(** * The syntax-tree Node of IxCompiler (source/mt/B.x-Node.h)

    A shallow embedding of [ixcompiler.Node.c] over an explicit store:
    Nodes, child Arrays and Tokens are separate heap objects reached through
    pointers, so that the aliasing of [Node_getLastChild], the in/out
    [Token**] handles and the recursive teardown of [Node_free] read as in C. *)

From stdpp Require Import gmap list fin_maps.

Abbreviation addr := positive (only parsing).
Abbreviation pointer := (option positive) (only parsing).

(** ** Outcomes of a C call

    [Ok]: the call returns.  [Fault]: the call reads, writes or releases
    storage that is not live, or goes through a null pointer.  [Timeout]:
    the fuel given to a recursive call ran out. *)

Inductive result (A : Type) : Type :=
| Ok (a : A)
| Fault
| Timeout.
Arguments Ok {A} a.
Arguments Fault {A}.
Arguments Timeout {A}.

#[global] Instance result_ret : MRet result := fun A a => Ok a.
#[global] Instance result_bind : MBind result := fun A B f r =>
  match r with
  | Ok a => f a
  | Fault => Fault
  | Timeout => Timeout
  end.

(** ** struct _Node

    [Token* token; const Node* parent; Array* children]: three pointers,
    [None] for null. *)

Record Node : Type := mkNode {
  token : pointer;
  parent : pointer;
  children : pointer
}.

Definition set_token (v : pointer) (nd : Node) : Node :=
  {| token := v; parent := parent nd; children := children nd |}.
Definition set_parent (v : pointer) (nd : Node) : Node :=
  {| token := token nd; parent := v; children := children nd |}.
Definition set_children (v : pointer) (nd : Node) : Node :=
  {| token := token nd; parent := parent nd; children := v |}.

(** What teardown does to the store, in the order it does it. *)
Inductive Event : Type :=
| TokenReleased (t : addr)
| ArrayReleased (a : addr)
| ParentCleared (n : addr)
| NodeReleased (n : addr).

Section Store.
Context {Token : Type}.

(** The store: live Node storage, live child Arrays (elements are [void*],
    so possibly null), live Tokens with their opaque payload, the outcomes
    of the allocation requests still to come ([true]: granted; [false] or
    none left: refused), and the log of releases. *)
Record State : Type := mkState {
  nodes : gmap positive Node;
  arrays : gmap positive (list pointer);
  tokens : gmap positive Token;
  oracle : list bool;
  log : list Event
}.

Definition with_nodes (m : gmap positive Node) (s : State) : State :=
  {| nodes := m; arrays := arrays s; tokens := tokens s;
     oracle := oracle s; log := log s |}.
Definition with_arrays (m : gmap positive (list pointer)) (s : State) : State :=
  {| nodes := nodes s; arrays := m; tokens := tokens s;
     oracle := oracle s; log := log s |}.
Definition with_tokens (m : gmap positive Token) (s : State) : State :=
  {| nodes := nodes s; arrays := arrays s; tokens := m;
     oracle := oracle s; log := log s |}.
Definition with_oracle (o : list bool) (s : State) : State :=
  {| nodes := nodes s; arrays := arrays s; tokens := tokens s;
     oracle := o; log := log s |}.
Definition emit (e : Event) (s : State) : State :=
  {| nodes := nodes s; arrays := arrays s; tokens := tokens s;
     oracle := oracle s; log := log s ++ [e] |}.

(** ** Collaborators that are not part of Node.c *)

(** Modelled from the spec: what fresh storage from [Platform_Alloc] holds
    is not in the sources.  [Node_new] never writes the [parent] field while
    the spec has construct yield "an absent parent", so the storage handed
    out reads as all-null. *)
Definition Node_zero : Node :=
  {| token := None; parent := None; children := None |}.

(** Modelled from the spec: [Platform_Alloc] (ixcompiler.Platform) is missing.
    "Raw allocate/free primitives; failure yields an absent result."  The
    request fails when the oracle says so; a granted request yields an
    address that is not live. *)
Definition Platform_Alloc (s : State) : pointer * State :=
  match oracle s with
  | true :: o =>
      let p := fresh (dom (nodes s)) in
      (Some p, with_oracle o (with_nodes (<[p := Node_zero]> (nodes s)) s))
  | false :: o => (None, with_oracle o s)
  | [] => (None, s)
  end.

# # # #

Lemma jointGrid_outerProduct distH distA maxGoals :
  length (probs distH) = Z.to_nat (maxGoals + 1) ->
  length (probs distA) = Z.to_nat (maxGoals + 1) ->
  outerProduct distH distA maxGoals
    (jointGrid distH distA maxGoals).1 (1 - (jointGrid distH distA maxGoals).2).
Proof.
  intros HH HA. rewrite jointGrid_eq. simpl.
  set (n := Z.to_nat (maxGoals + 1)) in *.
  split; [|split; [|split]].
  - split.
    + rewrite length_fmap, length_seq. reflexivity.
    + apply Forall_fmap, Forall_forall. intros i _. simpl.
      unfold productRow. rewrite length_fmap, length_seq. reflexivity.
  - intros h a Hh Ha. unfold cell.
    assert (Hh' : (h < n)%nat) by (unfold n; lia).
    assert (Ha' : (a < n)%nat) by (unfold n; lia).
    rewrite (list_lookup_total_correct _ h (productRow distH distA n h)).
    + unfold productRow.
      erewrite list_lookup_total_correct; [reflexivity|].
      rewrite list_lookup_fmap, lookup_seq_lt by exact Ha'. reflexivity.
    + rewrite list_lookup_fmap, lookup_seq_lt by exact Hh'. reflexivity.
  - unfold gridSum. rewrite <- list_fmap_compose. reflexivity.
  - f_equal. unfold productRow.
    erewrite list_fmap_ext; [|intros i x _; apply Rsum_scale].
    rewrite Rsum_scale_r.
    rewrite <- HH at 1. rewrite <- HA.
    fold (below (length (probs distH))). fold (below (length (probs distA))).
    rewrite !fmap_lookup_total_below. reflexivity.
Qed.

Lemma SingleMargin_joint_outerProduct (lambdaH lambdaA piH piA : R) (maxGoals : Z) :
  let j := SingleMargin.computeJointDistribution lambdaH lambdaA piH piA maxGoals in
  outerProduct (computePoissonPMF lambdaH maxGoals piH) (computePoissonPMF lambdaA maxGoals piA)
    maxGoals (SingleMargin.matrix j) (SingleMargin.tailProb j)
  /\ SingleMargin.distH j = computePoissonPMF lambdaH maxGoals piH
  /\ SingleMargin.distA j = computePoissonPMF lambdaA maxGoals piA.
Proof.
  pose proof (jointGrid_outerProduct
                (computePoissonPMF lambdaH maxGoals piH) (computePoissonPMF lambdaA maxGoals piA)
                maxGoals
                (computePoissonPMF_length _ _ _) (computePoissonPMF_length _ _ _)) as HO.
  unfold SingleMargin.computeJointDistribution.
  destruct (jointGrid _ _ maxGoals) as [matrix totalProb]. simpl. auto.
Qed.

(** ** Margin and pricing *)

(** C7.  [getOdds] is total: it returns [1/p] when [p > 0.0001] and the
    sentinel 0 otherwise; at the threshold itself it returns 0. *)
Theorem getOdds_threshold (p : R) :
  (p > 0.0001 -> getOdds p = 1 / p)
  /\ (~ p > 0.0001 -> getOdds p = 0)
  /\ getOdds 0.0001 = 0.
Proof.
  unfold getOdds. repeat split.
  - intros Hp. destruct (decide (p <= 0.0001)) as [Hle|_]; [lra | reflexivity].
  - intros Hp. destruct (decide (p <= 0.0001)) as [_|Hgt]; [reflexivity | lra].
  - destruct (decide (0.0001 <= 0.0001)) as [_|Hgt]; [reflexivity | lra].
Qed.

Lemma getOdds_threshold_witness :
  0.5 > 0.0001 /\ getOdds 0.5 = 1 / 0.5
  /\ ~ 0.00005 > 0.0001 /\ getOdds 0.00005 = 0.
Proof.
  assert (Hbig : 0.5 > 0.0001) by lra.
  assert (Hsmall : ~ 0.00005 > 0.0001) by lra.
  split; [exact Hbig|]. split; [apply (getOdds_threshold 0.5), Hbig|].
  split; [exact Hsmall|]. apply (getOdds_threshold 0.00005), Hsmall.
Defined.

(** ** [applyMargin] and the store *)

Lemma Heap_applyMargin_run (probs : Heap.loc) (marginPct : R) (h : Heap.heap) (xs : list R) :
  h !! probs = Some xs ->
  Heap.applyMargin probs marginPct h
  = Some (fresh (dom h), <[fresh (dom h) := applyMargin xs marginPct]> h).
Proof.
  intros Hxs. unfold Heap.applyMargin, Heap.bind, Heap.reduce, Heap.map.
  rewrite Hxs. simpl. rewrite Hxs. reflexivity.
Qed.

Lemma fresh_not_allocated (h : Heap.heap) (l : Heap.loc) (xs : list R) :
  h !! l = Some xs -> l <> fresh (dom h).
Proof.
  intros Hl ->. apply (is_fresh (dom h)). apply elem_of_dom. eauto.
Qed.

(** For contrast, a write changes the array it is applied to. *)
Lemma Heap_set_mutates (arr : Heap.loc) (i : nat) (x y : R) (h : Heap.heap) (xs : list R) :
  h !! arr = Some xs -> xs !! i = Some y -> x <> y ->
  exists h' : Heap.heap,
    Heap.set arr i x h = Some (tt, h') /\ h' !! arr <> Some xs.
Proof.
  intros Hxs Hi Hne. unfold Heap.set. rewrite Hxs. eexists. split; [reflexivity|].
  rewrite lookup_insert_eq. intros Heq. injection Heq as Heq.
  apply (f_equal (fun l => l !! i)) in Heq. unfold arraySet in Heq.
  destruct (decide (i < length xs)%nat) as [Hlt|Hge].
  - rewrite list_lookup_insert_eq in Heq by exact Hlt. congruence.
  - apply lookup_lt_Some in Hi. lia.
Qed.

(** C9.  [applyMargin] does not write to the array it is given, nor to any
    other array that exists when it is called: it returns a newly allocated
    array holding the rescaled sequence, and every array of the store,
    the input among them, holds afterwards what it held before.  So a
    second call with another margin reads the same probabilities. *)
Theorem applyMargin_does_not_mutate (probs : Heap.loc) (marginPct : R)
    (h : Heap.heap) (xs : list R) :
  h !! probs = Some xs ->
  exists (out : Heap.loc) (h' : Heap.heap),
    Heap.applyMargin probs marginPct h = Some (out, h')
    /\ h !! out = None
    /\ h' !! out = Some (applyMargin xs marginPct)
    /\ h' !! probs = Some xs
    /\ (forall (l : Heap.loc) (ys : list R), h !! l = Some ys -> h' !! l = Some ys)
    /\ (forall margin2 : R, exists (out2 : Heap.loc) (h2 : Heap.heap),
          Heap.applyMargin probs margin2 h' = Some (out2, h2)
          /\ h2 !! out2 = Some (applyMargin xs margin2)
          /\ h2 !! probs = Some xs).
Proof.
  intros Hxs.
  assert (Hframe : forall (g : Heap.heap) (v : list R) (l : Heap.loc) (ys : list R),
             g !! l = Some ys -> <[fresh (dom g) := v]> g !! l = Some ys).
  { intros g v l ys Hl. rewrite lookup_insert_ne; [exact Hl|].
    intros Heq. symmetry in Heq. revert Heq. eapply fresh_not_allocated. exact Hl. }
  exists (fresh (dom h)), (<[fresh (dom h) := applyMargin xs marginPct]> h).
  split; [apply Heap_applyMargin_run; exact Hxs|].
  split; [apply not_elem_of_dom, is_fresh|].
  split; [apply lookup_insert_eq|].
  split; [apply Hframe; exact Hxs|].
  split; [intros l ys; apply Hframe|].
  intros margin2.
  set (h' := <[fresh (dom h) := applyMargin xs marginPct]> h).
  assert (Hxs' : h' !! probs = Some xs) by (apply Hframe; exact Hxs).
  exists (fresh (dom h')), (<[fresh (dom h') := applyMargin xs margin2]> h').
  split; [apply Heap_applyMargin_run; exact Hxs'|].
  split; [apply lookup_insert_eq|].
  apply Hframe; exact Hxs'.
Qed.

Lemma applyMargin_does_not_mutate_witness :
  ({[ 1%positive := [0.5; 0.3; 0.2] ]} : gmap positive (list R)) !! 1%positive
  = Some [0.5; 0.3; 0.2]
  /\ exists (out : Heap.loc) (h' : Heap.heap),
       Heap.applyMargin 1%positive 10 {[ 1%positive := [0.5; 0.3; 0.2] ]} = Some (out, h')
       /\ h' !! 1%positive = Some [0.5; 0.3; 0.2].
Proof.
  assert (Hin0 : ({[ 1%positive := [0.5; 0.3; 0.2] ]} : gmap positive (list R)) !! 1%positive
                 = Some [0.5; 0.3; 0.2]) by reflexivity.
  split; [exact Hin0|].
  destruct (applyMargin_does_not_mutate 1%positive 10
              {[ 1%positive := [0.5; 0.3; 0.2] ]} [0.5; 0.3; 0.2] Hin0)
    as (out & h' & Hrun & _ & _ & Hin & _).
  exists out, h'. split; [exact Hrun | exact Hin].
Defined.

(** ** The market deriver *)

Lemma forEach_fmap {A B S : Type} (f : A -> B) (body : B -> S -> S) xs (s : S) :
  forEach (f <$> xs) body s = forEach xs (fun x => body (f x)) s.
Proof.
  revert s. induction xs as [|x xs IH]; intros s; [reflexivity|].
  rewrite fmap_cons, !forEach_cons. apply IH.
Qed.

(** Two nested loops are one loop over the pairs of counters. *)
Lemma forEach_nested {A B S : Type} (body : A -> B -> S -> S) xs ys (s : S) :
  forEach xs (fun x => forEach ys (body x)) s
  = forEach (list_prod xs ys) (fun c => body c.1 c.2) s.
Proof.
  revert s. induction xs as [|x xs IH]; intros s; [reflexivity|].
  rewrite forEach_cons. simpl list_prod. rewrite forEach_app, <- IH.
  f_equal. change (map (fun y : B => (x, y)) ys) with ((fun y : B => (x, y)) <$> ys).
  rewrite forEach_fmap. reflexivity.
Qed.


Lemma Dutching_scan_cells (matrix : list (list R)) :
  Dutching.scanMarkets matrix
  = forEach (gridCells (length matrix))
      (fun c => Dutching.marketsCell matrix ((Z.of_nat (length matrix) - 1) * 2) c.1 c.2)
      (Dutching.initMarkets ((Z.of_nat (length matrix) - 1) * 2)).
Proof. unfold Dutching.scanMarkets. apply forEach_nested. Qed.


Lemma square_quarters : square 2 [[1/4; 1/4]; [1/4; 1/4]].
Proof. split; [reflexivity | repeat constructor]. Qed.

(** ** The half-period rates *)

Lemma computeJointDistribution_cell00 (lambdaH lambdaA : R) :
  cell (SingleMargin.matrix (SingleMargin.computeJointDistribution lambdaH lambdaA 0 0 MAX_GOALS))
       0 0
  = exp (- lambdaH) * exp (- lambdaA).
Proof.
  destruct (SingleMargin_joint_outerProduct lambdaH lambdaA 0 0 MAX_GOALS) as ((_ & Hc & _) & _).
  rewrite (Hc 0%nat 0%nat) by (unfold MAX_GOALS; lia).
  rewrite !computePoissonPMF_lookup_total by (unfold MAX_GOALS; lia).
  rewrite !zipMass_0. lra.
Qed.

# # # #

▸ **What you should do**: Using the listing above, copy exactly the line that contains "split; [|split; [|split]].", the line that contains "assert (Hh' : (h", and each line that falls between them.

▸ **Result**:
  split; [|split; [|split]].
  - split.
    + rewrite length_fmap, length_seq. reflexivity.
    + apply Forall_fmap, Forall_forall. intros i _. simpl.
      unfold productRow. rewrite length_fmap, length_seq. reflexivity.
  - intros h a Hh Ha. unfold cell.
    assert (Hh' : (h < n)%nat) by (unfold n; lia).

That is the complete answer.